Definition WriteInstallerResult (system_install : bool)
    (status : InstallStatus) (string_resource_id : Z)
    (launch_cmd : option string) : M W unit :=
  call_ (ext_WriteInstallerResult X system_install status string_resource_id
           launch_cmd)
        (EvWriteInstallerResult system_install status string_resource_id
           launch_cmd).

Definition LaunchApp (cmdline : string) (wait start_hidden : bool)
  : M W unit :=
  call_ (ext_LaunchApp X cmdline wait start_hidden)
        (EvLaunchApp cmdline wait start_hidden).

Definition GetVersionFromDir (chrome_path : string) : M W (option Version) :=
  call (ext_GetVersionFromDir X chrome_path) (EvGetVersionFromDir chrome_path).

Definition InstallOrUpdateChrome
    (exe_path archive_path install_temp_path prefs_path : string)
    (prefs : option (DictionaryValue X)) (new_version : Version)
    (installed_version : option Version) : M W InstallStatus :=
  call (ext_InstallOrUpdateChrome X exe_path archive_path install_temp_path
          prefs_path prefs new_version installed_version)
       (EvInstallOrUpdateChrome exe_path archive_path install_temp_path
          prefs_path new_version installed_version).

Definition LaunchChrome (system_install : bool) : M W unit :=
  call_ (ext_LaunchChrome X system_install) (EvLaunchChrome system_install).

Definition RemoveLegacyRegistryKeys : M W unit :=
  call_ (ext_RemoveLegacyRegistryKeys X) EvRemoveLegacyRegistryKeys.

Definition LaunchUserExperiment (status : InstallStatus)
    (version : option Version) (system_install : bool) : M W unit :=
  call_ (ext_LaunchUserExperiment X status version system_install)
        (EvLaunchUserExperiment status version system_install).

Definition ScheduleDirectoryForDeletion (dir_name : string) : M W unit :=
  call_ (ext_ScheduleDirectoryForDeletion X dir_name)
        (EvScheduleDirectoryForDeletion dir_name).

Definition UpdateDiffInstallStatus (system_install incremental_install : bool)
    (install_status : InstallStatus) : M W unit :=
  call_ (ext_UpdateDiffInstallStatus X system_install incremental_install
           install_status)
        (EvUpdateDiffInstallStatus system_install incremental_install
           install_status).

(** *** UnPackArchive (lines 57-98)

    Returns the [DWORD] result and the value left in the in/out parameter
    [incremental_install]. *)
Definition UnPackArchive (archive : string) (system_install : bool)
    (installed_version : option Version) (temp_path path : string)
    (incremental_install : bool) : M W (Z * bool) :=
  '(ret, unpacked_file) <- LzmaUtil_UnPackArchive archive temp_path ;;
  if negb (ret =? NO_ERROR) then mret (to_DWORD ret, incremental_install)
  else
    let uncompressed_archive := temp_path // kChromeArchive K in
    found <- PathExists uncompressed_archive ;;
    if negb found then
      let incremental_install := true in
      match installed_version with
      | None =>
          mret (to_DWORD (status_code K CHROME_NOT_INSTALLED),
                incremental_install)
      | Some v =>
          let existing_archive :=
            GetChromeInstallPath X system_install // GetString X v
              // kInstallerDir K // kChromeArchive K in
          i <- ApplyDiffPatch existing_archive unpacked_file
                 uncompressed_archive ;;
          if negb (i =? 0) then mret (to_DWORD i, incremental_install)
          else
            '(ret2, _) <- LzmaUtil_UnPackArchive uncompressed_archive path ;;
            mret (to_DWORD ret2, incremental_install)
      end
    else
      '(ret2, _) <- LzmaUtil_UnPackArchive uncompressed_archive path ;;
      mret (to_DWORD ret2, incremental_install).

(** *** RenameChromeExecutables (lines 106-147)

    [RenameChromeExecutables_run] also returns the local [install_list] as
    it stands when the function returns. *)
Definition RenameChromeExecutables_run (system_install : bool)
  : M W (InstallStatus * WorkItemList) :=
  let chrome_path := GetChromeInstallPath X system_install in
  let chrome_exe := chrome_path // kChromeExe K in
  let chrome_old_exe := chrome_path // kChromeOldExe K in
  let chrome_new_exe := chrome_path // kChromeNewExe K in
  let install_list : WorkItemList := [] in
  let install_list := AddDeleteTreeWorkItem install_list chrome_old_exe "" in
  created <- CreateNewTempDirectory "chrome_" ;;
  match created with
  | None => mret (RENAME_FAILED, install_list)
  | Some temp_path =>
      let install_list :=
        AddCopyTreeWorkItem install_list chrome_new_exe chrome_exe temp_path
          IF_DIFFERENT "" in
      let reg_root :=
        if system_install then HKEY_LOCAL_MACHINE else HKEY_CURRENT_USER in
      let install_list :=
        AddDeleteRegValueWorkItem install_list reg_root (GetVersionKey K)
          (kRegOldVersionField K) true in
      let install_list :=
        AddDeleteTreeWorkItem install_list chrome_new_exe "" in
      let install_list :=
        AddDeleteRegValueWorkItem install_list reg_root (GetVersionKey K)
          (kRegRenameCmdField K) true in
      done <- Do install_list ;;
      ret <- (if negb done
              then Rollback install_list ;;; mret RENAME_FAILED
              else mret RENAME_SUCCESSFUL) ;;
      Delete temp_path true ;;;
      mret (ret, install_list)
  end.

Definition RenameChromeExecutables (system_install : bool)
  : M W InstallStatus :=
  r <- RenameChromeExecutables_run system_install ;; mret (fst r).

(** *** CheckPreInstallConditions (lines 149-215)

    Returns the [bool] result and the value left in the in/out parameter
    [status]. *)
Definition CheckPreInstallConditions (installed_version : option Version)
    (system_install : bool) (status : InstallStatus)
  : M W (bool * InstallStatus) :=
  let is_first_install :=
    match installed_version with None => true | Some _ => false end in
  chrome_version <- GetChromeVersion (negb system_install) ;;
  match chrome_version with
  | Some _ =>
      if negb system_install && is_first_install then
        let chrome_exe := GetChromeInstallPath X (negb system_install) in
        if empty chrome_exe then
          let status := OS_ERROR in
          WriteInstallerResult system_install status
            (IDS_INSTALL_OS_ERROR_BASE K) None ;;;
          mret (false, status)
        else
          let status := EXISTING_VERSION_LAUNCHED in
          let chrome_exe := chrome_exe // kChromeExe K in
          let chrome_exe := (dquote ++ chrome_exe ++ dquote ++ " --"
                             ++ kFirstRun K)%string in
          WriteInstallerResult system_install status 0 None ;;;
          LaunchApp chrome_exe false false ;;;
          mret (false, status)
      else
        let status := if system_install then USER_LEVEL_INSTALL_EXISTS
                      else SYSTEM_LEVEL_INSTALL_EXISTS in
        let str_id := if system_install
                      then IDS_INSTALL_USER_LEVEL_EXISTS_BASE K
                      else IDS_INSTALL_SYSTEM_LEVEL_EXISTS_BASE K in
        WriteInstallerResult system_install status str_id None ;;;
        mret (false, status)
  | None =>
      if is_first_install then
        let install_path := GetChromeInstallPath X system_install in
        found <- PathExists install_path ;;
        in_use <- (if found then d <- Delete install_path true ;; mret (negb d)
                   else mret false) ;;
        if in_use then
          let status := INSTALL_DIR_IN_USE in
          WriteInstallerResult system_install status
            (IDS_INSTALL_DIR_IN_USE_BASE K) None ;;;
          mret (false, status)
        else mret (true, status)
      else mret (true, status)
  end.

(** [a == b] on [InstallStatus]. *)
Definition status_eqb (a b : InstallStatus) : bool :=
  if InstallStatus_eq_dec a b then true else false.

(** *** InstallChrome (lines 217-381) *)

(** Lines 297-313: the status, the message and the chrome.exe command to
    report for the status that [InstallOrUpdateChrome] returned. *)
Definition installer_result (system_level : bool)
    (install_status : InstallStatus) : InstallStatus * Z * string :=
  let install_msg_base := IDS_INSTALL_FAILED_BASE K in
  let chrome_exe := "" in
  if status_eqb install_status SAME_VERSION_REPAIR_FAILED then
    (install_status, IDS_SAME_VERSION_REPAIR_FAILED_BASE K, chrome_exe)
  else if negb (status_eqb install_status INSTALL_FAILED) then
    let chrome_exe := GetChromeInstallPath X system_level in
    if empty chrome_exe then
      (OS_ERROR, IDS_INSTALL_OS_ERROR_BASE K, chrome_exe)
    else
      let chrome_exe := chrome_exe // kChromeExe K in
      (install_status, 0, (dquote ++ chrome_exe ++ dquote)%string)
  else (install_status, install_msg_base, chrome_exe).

> [What is required]: From the listing above, repeat exactly the lines starting at the line that includes "if negb (i =?" and ending at the line that includes "(** *** RenameChromeExecutables", with nothing outside that span.

> [Output for this task]:
          if negb (i =? 0) then mret (to_DWORD i, incremental_install)
          else
            '(ret2, _) <- LzmaUtil_UnPackArchive uncompressed_archive path ;;
            mret (to_DWORD ret2, incremental_install)
      end
    else
      '(ret2, _) <- LzmaUtil_UnPackArchive uncompressed_archive path ;;
      mret (to_DWORD ret2, incremental_install).

(** *** RenameChromeExecutables (lines 106-147)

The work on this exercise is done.